Excerpts from a dataset:
Lemma Rev2_addItem_Some (env : Env) (req : Request) (e : Episode) (it : FeedItem) :
  Rev2.addItem env req e = Return (Some it) ->
  released env e = true /\ itemOf env req (isGlitch env) e it.
Proof.
  unfold Rev2.addItem.
  destruct (released env e); [ | discriminate ].
  destruct (isGlitch env).
  - destruct (lookup (filename e) (assets (getGlitchAssets env))) as [a |] eqn:Ha;
      [ | discriminate ].
    destruct (truthy (asset_url a)); [ | discriminate ].
    intros H. inversion H; subst. split; [ reflexivity | ].
    pose proof (itemOf_feedItem env req true e (TimeValue (now env))
                  (orElse (asset_size a) (JNum (Int 0)))) as Hitem.
    unfold sourceUrl in Hitem. rewrite Ha in Hitem. exact Hitem.
  - intros H. apply bind_Return_inv in H. destruct H as [st [_ H]].
    inversion H; subst. split; [ reflexivity | ].
    apply (itemOf_feedItem env req false).
Qed.





(** The date of a prefix that denotes a day of the calendar is midnight
    UTC of that day. *)
Lemma daysInMonth_le_31 (y m : Z) : daysInMonth y m <= 31.
Proof.
  unfold daysInMonth.
  destruct (m =? 2); [ destruct (isLeapYear y); lia | ].
  destruct ((m =? 4) || (m =? 6) || (m =? 9) || (m =? 11)); lia.
Qed.
(** * Bidi-Parser: the grammar combinators of [main.cpp]

    A shallow embedding of the matching engine of [main.cpp]: the grammar
    classes [Start], [End], [Char], [CharRange], [Plus], [Asterisk], [Seq],
    [Ord], the named rules introduced with the [CLAUSE] macro, and the
    method [topdown_match] that every one of them overrides.

    In the C++ program a grammar is a type and [Clause().topdown_match]
    is resolved statically; here a grammar is a value of [Grammar] and
    [topdown_match] interprets it.  The C++ recursion is unbounded (the
    [while] loops of [Plus] and [Asterisk], the mutually recursive rules of
    the arithmetic grammar), so the interpreter takes fuel and a run is a
    value of [run]: a returned [std::optional<size_t>], a read outside the
    array the [string_view] points into (where the behaviour of the program
    is undefined), or fuel exhausted. *)

From Stdlib Require Import NArith ZArith List String Ascii Bool Lia.
Import ListNotations.

Local Open Scope N_scope.

(** ** Machine integers and characters *)

(** [size_t] is a 64-bit unsigned integer; [+] and [+=] wrap around. *)
Definition size_t := N.

Definition SIZE_WIDTH : N := 64.

Definition size_add (a b : size_t) : size_t := (a + b) mod 2 ^ SIZE_WIDTH.

Definition is_size_t (a : N) : Prop := a < 2 ^ SIZE_WIDTH.

(** A [char] is the integer it promotes to in a comparison. *)
Definition char := Z.

(** The value of the plain [char] holding a given byte ([char] is signed
    on the platforms the program is built for; the characters of the
    arithmetic grammar are below 128, where signedness plays no role). *)
Definition char_of_ascii (a : ascii) : char :=
  let n := Z.of_N (N_of_ascii a) in
  if (n <? 128)%Z then n else (n - 256)%Z.

(** ** [std::string_view] *)

(** A view is a pointer and a length.  [operator[]] does no bounds
    check: [context[index]] reads [data()[index]].  [sv_data] is the array
    the pointer points into, from the first character of the view to the
    end of the array; a read at an index inside it returns what is stored
    there, also when the index is at or past [sv_size]. *)
Record string_view : Type := mk_string_view {
  sv_data : list char;
  sv_size : size_t
}.

Definition sv_at (context : string_view) (index : size_t) : option char :=
  nth_error (sv_data context) (N.to_nat index).

(** The number of characters that can be read through the view. *)
Definition array_len (context : string_view) : N :=
  N.of_nat (List.length (sv_data context)).

(** A view is well formed when it lies inside its array and the array
    fits the address space. *)
Definition sv_wf (context : string_view) : Prop :=
  sv_size context <= array_len context /\
  is_size_t (array_len context).

(** [std::char_traits<char>::length]: the number of characters before the
    first zero. *)
Fixpoint strlen (cs : list char) : size_t :=
  match cs with
  | [] => 0
  | c :: cs' => if (c =? 0)%Z then 0 else N.succ (strlen cs')
  end.

Fixpoint chars_of_string (s : string) : list char :=
  match s with
  | EmptyString => []
  | String a s' => char_of_ascii a :: chars_of_string s'
  end.

(** The conversion of a string literal to a view, as in the call of
    [main]: the array of the literal ends with a zero character, and the
    constructor of a view from a character pointer measures it with [strlen]. *)
Definition sv_of_literal (s : string) : string_view :=
  let arr := chars_of_string s ++ [0%Z] in
  {| sv_data := arr; sv_size := strlen arr |}.

(** The view of the first [n] characters of a literal, as
    [std::string_view(s, n)] builds it. *)
Definition sv_of_prefix (s : string) (n : size_t) : string_view :=
  {| sv_data := chars_of_string s ++ [0%Z]; sv_size := n |}.

(** A view of exactly the characters of its array, with nothing readable
    behind it. *)
Definition sv_exact (cs : list char) : string_view :=
  {| sv_data := cs; sv_size := N.of_nat (List.length cs) |}.

(** ** Runs *)

Inductive run (A : Type) : Type :=
| Done (a : A)
| Undefined
| OutOfFuel.

Arguments Done {A} a.
Arguments Undefined {A}.
Arguments OutOfFuel {A}.

Definition bind {A B : Type} (r : run A) (k : A -> run B) : run B :=
  match r with
  | Done a => k a
  | Undefined => Undefined
  | OutOfFuel => OutOfFuel
  end.

Notation "x <- r ;; k" := (bind r (fun x => k))
  (at level 61, r at next level, right associativity).

(** ** Grammars *)

(** [Name] is the type of the rules declared with [CLAUSE]. *)
#[warnings="-register-all"]
Inductive Grammar (Name : Type) : Type :=
| Start
| End
| Char (C : char)
| CharRange (S T : char)
| Plus (Clause : Grammar Name)
| Asterisk (Clause : Grammar Name)
| Seq (Clause0 : Grammar Name) (Clauses : list (Grammar Name))
| Ord (Clause0 : Grammar Name) (Clauses : list (Grammar Name))
| Rule (name : Name).

Arguments Start {Name}.
Arguments End {Name}.
Arguments Char {Name} C.
Arguments CharRange {Name} S T.
Arguments Plus {Name} Clause.
Arguments Asterisk {Name} Clause.
Arguments Seq {Name} Clause0 Clauses.
Arguments Ord {Name} Clause0 Clauses.
Arguments Rule {Name} name.

(** The result of a call of [topdown_match]. *)
Definition matched := run (option size_t).
(** An exception of the builder comes from one of its four raise
    sites. *)
Lemma build_raise_inv (msg : EmailMessage) (n : nat) (e : exn) :
  snd (build (mkWorld msg n)) = Raise e ->
  pool_name_step msg = Raise e
  \/ send_at_step msg = Raise e
  \/ reply_to_step parseaddr Email msg (header_identity msg) = Raise e
  \/ asm_step msg = Raise e.
Proof.
  intros H.
  destruct (build_run parseaddr Email guess_extension uuid4_hex self msg n)
    as (atts & n' & _ & _ & Hrun).
  destruct (pool_name_step msg) as [pool|e1].
  2:{ rewrite Hrun in H. injection H as <-. now left. }
  destruct (send_at_step msg) as [sa|e1].
  2:{ rewrite Hrun in H. injection H as <-. right. now left. }
  destruct (reply_to_step parseaddr Email msg (header_identity msg))
    as [rt|e1].
  2:{ rewrite Hrun in H. injection H as <-. right. right. now left. }
  cbn zeta in Hrun.
  destruct (asm_step msg) as [a|e1].
  - destruct Hrun as (q & Hq & _). rewrite Hq in H. discriminate.
  - rewrite Hrun in H. injection H as <-. now repeat right.
Qed.

(** The first raise site that fires decides the exception, and the
    message is as it was when one of the first three fires. *)
Lemma build_raises_pool (msg : EmailMessage) (n : nat) (e : exn) :
  pool_name_step msg = Raise e ->
  build (mkWorld msg n) = (mkWorld msg n, Raise e).
Proof.
  intros H.
  destruct (build_run parseaddr Email guess_extension uuid4_hex self msg n)
    as (atts & n' & _ & _ & Hrun).
  now rewrite H in Hrun.
Qed.

Lemma build_raises_send_at (msg : EmailMessage) (n : nat) (e : exn) :
  pool_name_valid msg = true ->
  send_at_step msg = Raise e ->
  build (mkWorld msg n) = (mkWorld msg n, Raise e).
Proof.
  intros Hp H.
  apply pool_name_valid_ok in Hp as [pool Hp].
  destruct (build_run parseaddr Email guess_extension uuid4_hex self msg n)
    as (atts & n' & _ & _ & Hrun).
  now rewrite Hp, H in Hrun.
Qed.

Lemma build_raises_reply_to (msg : EmailMessage) (n : nat) (e : exn) :
  pool_name_valid msg = true ->
  send_at_valid msg = true ->
  reply_to_step parseaddr Email msg (header_identity msg) = Raise e ->
  build (mkWorld msg n) = (mkWorld msg n, Raise e).
Proof.
  intros Hp Hs H.
  apply pool_name_valid_ok in Hp as [pool Hp].
  apply send_at_valid_ok in Hs as [sa Hs].
  destruct (build_run parseaddr Email guess_extension uuid4_hex self msg n)
    as (atts & n' & _ & _ & Hrun).
  now rewrite Hp, Hs, H in Hrun.
Qed.

(** Some step raising means the run raises. *)
Lemma build_raises_some (msg : EmailMessage) (n : nat) :
  (exists e, pool_name_step msg = Raise e)
  \/ (exists e, send_at_step msg = Raise e)
  \/ (exists e,
        reply_to_step parseaddr Email msg (header_identity msg) = Raise e)
  \/ (exists e, asm_step msg = Raise e) ->
  exists e, snd (build (mkWorld msg n)) = Raise e.
Proof.
  intros H.
  destruct (snd (build (mkWorld msg n))) as [p|e] eqn:Hb; [|now exists e].
  exfalso.
  apply build_ok_inv in Hb
    as (pool & sa & rt & a & atts & n' & Hp & Hs & Hr & Ha & _).
  destruct H as [[e H]|[[e H]|[[e H]|[e H]]]]; congruence.
Qed.

End RaiseSites.

(** ** Reply-to: header and field *)

Section ReplyTo.

Variable parseaddr : address_value -> string * string.
Variable Email : pyval -> option string -> EmailObj.
Variable guess_extension : string -> option string.
Variable uuid4_hex : nat -> string.
Variable self : SendgridBackend.

Local Notation build :=
  (_build_sg_mail parseaddr Email guess_extension uuid4_hex self).
Local Notation header_identity msg :=
  (fst (header_loop Email (extra_headers msg))).
Local Notation parsed := (parsed_email parseaddr Email).

Lemma header_identity_closed (msg : EmailMessage) :
  header_identity msg
  = option_map (fun v => Email v None) (last_reply_to (extra_headers msg)).
Proof. now rewrite header_loop_closed. Qed.

Lemma last_reply_to_in (hs : dict pyval) (v : pyval) :
  last_reply_to hs = Some v ->
  exists k, In (k, v) hs /\ is_reply_to k = true.
Proof.
  induction hs as [|[k x] t IH]; [discriminate|].
  cbn [last_reply_to].
  destruct (last_reply_to t) as [v'|].
  - intros [= <-]. destruct (IH eq_refl) as (k' & Hin & Hk).
    exists k'. split; [now right|assumption].
  - destruct (is_reply_to k) eqn:Hk; [|discriminate].
    intros [= <-]. exists k. split; [now left|assumption].
Qed.

(** What the reply-to block does with a truthy field, given what the
    header loop left. *)
Lemma reply_to_step_truthy (msg : EmailMessage) (field : address_value)
      (current : option EmailObj) :
  reply_to msg = Some field ->
  truthy field = true ->
  reply_to_step parseaddr Email msg current
  = if reply_to_conflict parseaddr Email field current
    then Raise ReplyToConflict
    else if single_address field
         then Ok (Some (parsed (first_address field)))
         else Raise TooManyReplyTo.
Proof.
  intros Hf Ht. unfold reply_to_step. rewrite Hf, Ht.
  destruct (reply_to_conflict parseaddr Email field current);
    [reflexivity|].
  destruct field as [|s|[|a [|b l]]]; try discriminate; reflexivity.
Qed.
(** ** The map, continued *)

Lemma get_In {V} (k : Z) (v : V) (m : Map V) :
  get k m = Some v -> List.In (k, v) m.
Proof.
  induction m as [| [j w] rest IH]; simpl; [discriminate |].
  destruct (j =? k) eqn:E.
  - intros H. injection H as <-. apply Z.eqb_eq in E. subst j. now left.
  - intros H. right. now apply IH.
Qed.

Lemma get_absent {V} (k : Z) (m : Map V) :
  ~ List.In k (List.map fst m) -> get k m = None.
Proof.
  induction m as [| [j w] rest IH]; simpl; [reflexivity |].
  intros H. destruct (j =? k) eqn:E.
  - apply Z.eqb_eq in E. exfalso. apply H. now left.
  - apply IH. intros Hin. apply H. now right.
Qed.

Lemma set_absent {V} (k : Z) (v : V) (m : Map V) :
  get k m = None -> set k v m = m ++ [(k, v)].
Proof.
  induction m as [| [j w] rest IH]; simpl; [reflexivity |].
  destruct (j =? k) eqn:E; [discriminate |].
  intros H. now rewrite IH.
Qed.

Lemma set_set {V} (k : Z) (v w : V) (m : Map V) :
  set k v (set k w m) = set k v m.
Proof.
  induction m as [| [j x] rest IH]; simpl.
  - now rewrite Z.eqb_refl.
  - destruct (j =? k) eqn:E; simpl.
    + now rewrite Z.eqb_refl.
    + now rewrite E, IH.
Qed.

Lemma set_length_present {V} (k : Z) (v w : V) (m : Map V) :
  get k m = Some w -> List.length (set k v m) = List.length m.
Proof.
  intros H.
  rewrite <- (List.length_map fst (set k v m)), (set_keys_present k v w m H).
  apply List.length_map.
Qed.

(** ** Keys *)

Lemma keyed_next_absent {V} (id_of : V -> Z) (m : Map V) (next : Z) :
  keyed id_of m next -> get next m = None.
Proof.
  intros (Hkeys & Hnext & _).
  apply get_absent. rewrite Hkeys. intros Hin.
  apply List.in_map_iff in Hin. destruct Hin as (i & Hi & Hseq).
  apply List.in_seq in Hseq. lia.
Qed.

Lemma keyed_get_id {V} (id_of : V -> Z) (m : Map V) (next k : Z) (v : V) :
  keyed id_of m next -> get k m = Some v -> id_of v = k.
Proof.
  intros (_ & _ & Hids) Hget.
  apply get_In in Hget.
  rewrite List.Forall_forall in Hids. exact (Hids _ Hget).
Qed.

Lemma keyed_append {V} (id_of : V -> Z) (m : Map V) (next : Z) (v : V) :
  keyed id_of m next -> id_of v = next ->
  set next v m = m ++ [(next, v)] /\ keyed id_of (set next v m) (next + 1).
Proof.
  intros Hk Hid.
  pose proof (set_absent next v m (keyed_next_absent _ _ _ Hk)) as Hset.
  split; [exact Hset |].
  destruct Hk as (Hkeys & Hnext & Hids).
  rewrite Hset. unfold keyed.
  rewrite List.map_app, List.length_app, Hkeys. simpl.
  rewrite Nat.add_1_r, List.seq_S, List.map_app. simpl.
  split; [f_equal; f_equal; lia |].
  split; [lia |].
  apply List.Forall_app. split; [exact Hids |].
  constructor; [exact Hid | constructor].
Qed.

Lemma Forall_set {V} (P : Z * V -> Prop) (k : Z) (v : V) (m : Map V) :
  List.Forall P m -> P (k, v) -> List.Forall P (set k v m).
Proof.
  intros Hm Hv.
  induction Hm as [| [j w] rest Hw Hrest IH]; simpl.
  - constructor; [exact Hv | constructor].
  - destruct (j =? k); constructor; assumption.
Qed.

Lemma keyed_replace {V} (id_of : V -> Z) (m : Map V) (next k : Z) (v w : V) :
  keyed id_of m next -> get k m = Some w -> id_of v = id_of w ->
  keyed id_of (set k v m) next.
Proof.
  intros Hk Hget Hid.
  pose proof (keyed_get_id _ _ _ _ _ Hk Hget) as Hkey.
  destruct Hk as (Hkeys & Hnext & Hids).
  unfold keyed.
  rewrite (set_keys_present k v w m Hget), (set_length_present k v w m Hget).
  split; [exact Hkeys |]. split; [exact Hnext |].
  apply Forall_set; [exact Hids |]. simpl. congruence.
Qed.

**TASK TO COMPLETE**
Out of the data above, set down the lines from the one with "sv_data := cs;" to the one with "Undefined => Undefined", both included, exactly as written and with no additions.

**SOLVED EXERCISE**
  {| sv_data := cs; sv_size := N.of_nat (List.length cs) |}.

(** ** Runs *)

Inductive run (A : Type) : Type :=
| Done (a : A)
| Undefined
| OutOfFuel.

Arguments Done {A} a.
Arguments Undefined {A}.
Arguments OutOfFuel {A}.

Definition bind {A B : Type} (r : run A) (k : A -> run B) : run B :=
  match r with
  | Done a => k a
  | Undefined => Undefined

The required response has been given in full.